Plusieurs exemples à méditer
Il y a aussi la pression sociale ou celle du lobbying tribal. Un exemple édifiant en la matière, celui de la CPG. Car comment peut-on acculer une entreprise aussi puissante soit-elle et fonctionnant au quart de ses capacités à entrer dans un cycle infernal de recrutements massifs? Des sureffectifs qui la mettraient tôt ou tard en faillite. Faute de chercher des solutions ou de militer pour mettre en place un plan de développement intégré à Gafsa, région dotée de nombreux atouts, on limite ses perspectives ainsi que celles de sa jeunesse réputée éduquée au travail à la CPG, cette poule aux œufs d’or qui risque, à ce train-là, de ne plus produire que de la rouille…
Une autre de taille, El Fouladh qui est en train de rendre l’âme, sans oublier le groupe aéronautique Latécoère qui a décidé de rapatrier une partie de sa production en Midi-Pyrénées et qui projetait le délocaliser l’autre partie au Mexique, si ce n’est l’intervention du nouveau ministre de l’Industrie, Mehdi Jomaa. La décision s’explique par les grèves répétées et les mouvements sociaux. Le départ d’une entreprise de l’envergure de Latécoère représentera une perte sèche de centaines de millions de dinars investis à El Mghira.

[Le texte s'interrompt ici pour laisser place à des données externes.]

(** * LemmesExtraction: ontology-guided classification and Data Vault assembly

    A shallow embedding of the classification core of the repository
    (similarity calculator, ontology validator, ontology matcher, Data Vault
    generator and the Hub / Link / Satellite records) together with the
    properties its specification states about them.

    Conventions of the embedding.
    - A Python [str] is a [string] whose characters are code points below 256
      (one [ascii] per code point); literals with accents go through [u8].
    - A Python [float] score is a rational number ([Q]); the constants [1.0],
      [0.95], [0.5] are the rationals of the same name.
    - Code that is not part of the repository (hashlib, difflib, unidecode,
      the wall clock, the embedding endpoint, numpy's square root, the
      iteration order of a [set]) enters through small interfaces (type
      classes); every statement holds for all their implementations unless
      it names an assumption about one. *)

From stdpp Require Import base strings list gmap pretty.
From Stdlib Require Import QArith Qround Lqa.
From Stdlib Require Import Ascii String.

Local Open Scope string_scope.
Local Open Scope list_scope.

(** ** Python strings *)

Module PyStr.

(** [str.lower()] on the code points below 256: the ASCII capitals and the
    accented capitals U+00C0..U+00DE (the multiplication sign U+00D7 is not
    a letter) move up by 32. *)
Definition lower_char (c : ascii) : ascii :=
  let n := nat_of_ascii c in
  if ((65 <=? n) && (n <=? 90))%nat then ascii_of_nat (n + 32)
  else if ((192 <=? n) && (n <=? 222) && negb (n =? 215))%nat
       then ascii_of_nat (n + 32)
       else c.

Fixpoint lower (s : string) : string :=
  match s with
  | EmptyString => EmptyString
  | String c r => String (lower_char c) (lower r)
  end.

(** [str.isspace()] for one code point below 256. *)
Definition isspace (c : ascii) : bool :=
  let n := nat_of_ascii c in
  (((9 <=? n) && (n <=? 13)) || ((28 <=? n) && (n <=? 32))
   || (n =? 133) || (n =? 160))%nat.

Fixpoint lstrip (s : string) : string :=
  match s with
  | EmptyString => EmptyString
  | String c r => if isspace c then lstrip r else s
  end.
(* ===== verification/_CoqProject ===== *)
-Q . S2P
Prelude.v
Xlib.v
Registry.v
Layout.v
Framing.v
Shutdown.v
Runs.v
Potential.v
OwenC.v
CReach.v
Scenario.v
CppState.v
Drag.v
OwenCpp.v
CppReach.v
CppScenario.v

Aujourd’hui, on doit légiférer sur le droit à la grève mais pas sur celui du travail ou de la valeur du travail… Le monde à l’envers, car avant d’envisager des grèves, encore faut-il pourvoir le pays en postes d’emplois et préserver ceux qui existent déjà. Pis, nos députés, qui n’ont pas su ou pu préserver les acquis de la défunte Constitution de 1957, appellent aujourd’hui à inscrire le droit de grève dans la nouvelle Constitution. Autant on peut accepter la constitutionnalisation du droit syndical, autant la bataille engagée par certains en faveur du droit inconditionnel à la grève paraît non seulement aberrante, mais révoltante dans un pays où les seules ressources et richesses relèvent de l’humain.
Face à cet état de faits, la présidente de l’UTICA appelle à faire de la liberté du travail une valeur constitutionnelle rappelant que la grève est un droit collectif d’exercice individuel, ce qui signifie que chaque salarié a le droit de le faire tout comme il peut choisir de travailler s’il ne s’estime pas convaincu par les revendications exprimées par les syndicats ou qu’il n’y a pas eu concertations les concernant.
On aurait aimé que la liberté de travailler, que la valeur du travail, que la culture du travail soient placées dans un ordre d’importance précédant celui du droit à la grève.
Mirabeau disait «Le travail est le pain nourricier des grandes nations».
Dans une Tunisie pauvre en richesses naturelles, la seule valeur salvatrice est celle du travail.